1. execute for and on behalf of the undersigned, in the undersigned's capacity as an officer and/or director of Novan, Inc. (the "Company"), (i) Forms 3, 4, and 5 (including amendments thereto) in accordance with Section 16(a) of the Securities Exchange Act of 1934, as amended (the "Exchange Act"), and the rules thereunder, (ii) Form 144 in accordance with Rule 144 under the Securities Act of 1933, as amended (the "Securities Act"), and (iii) Schedules 13D and 13G (including amendments thereto) in accordance with Sections 13(d) and 13(g) of the Exchange Act and the rules thereunder;

2. do and perform any and all acts for and on behalf of the undersigned which may be necessary or desirable to complete and execute any such Form 3, 4, or 5 (including amendments thereto), Form 144, or Schedule 13D or 13G (including amendments thereto) and timely file such form with the United States Securities and Exchange Commission (the "SEC") and any stock exchange or similar authority, including, but not limited to, executing a Form ID for and on behalf of the undersigned and filing such Form ID with the SEC; and

3. take any other action of any type whatsoever in connection with the foregoing which, in the opinion of such attorney-in-fact, may be of benefit to, in the best interest of, or legally required by, the undersigned, it being understood that the documents executed by such attorney-in-fact on behalf of the undersigned pursuant to this Limited Power of Attorney shall be in such form and shall contain such terms and conditions as such attorney-in-fact may approve in such attorney-in-fact's discretion.
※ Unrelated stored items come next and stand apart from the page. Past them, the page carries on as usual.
(** * amzn-sfp: flat EEPROM view of SFP+/QSFP+/QSFP28/QSFP-DD modules

    A shallow embedding of [drivers/misc/sfp/amzn-sfp.c] and the properties
    of its address translation, page cache and transfer executor.

    The driver talks to three things it does not own: the I2C adapter
    ([i2c_transfer]), the kernel clock ([jiffies]) and the scheduler
    ([usleep_range]).  They are modelled by a machine state holding the
    clock, and by an oracle that gives, for the n-th blocking call, what the
    adapter returned and how many jiffies went by.  Everything the driver
    does to the outside is recorded as a list of events.

    Accesses are taken one at a time: the lock is free when an access asks
    for it, and the clock moves while the driver is blocked in the adapter
    or asleep, and between accesses.  The bytes a data read brings back go
    from the adapter to the caller's buffer without the driver looking at
    them, and are left out. *)

From Stdlib Require Import ZArith List Bool Lia Sorted.
From Stdlib Require String.
Import ListNotations.
Local Open Scope Z_scope.

(** ** C integer conversions (LP64) *)

Module CInt.

Definition to_u8 (x : Z) : Z := x mod 256.
Definition to_u16 (x : Z) : Z := x mod 65536.
Definition to_ulong (x : Z) : Z := x mod 18446744073709551616.
Definition to_schar (x : Z) : Z := (x + 128) mod 256 - 128.
Definition to_int (x : Z) : Z := (x + 2147483648) mod 4294967296 - 2147483648.
Definition to_long (x : Z) : Z :=
  (x + 9223372036854775808) mod 18446744073709551616 - 9223372036854775808.

End CInt.
Import CInt.

(** ** What the target fixes *)

(** [HZ] is the kernel's tick rate and [msecs_to_jiffies] its conversion.
    [char_is_signed] is the signedness of plain [char] on the target: the
    driver keeps page numbers in [char iobuf[]] and compares them with the
    [int cur_page].  Plain [char] is signed on x86 and unsigned on arm64 for
    the kernels this driver is written against (two-argument [probe],
    [remove] returning [int]), which do not yet build with
    [-funsigned-char]. *)
Record platform : Type := {
  HZ : Z;
  char_is_signed : bool;
  msecs_to_jiffies : Z -> Z
}.

Definition to_char (P : platform) (x : Z) : Z :=
  if char_is_signed P then to_schar x else to_u8 x.

(** The two sysctl knobs, [amzn-sfp-page-retention] and
    [amzn-sfp-page-load-wait-ms]. *)
Record tunables : Type := {
  amzn_sfp_page_retention : Z;
  amzn_sfp_page_load_wait_ms : Z
}.

Definition default_tunables : tunables :=
  {| amzn_sfp_page_retention := 1; amzn_sfp_page_load_wait_ms := 4 |}.

(** ** Constants of the driver *)

Definition AMZN_SFP_TYPE_SFP_PLUS : Z := 1.
Definition AMZN_SFP_TYPE_QSFP_PLUS : Z := 2.
Definition AMZN_SFP_TYPE_QSFP28 : Z := 3.
Definition AMZN_SFP_TYPE_QSFP_DD : Z := 4.

Definition AMZN_SFP_FULL_SIZE : Z := 256.
Definition AMZN_SFP_HALF_SIZE : Z := Z.shiftr AMZN_SFP_FULL_SIZE 1.
Definition AMZN_QSFP_PAGE_SELECT : Z := 127.

Definition I2C_M_RD : Z := 1.

Definition EINVAL : Z := 22.
Definition ENOSPC : Z := 28.
Definition ESPIPE : Z := 29.
Definition EPIPE : Z := 32.

(** ** Data *)

(** [struct amzn_sfp_softc], with [attr.size] and [client->addr] inlined. *)
Record amzn_sfp_softc : Type := {
  attr_size : Z;
  client_addr : Z;
  sfp_type : Z;
  cur_page : Z;
  cur_page_ts : Z
}.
The undersigned hereby grants to each attorney-in-fact full power and authority to do and perform any and every act and thing whatsoever requisite, necessary, or proper to be done in the exercise of any of the rights and powers herein granted, as fully to all intents and purposes as the undersigned might or could do if personally present, with full power of substitution or revocation, hereby ratifying and confirming all the acts such attorney-in-fact, or such attorney-in-fact's substitute or substitutes, shall lawfully do or cause to be done by virtue of this Limited Power of Attorney and the rights and powers herein granted.  The undersigned acknowledges that each of the foregoing attorneys-in-fact, in serving in such capacity at the request of the undersigned, is not assuming any of the undersigned's responsibilities to comply with Sections 13 or 16 of the Exchange Act or Rule 144 under the Securities Act.

The undersigned hereby revokes any and all prior powers of attorney executed for this purpose.  This Limited Power of Attorney shall remain in full force and effect until the undersigned is no longer required to file Forms 3, 4, and 5 (including amendments thereto), Form 144, and Schedules 13D and 13G (including amendments thereto) with respect to the undersigned's holdings of and transactions in securities issued by the Company, unless earlier revoked by the undersigned in a signed writing delivered to each of the foregoing attorneys-in-fact.  In addition, at such time as any attorney-in-fact (i) ceases to serve as an employee or counsel of the Company or any subsidiary of the Company or (ii) resigns as attorney-in-fact by the execution of a written resignation delivered to the undersigned or the Company, without any action on the part of the undersigned, this Limited Power of Attorney shall be partially revoked solely with respect to such individual; such individual shall cease to be an attorney-in-fact under this Limited Power of Attorney; and the authority of the other attorneys-in-fact then existing hereunder shall remain in full force and effect.

       IN WITNESS WHEREOF, the undersigned has caused this Limited Power of Attorney to be executed as of this 23rd day of September, 2020.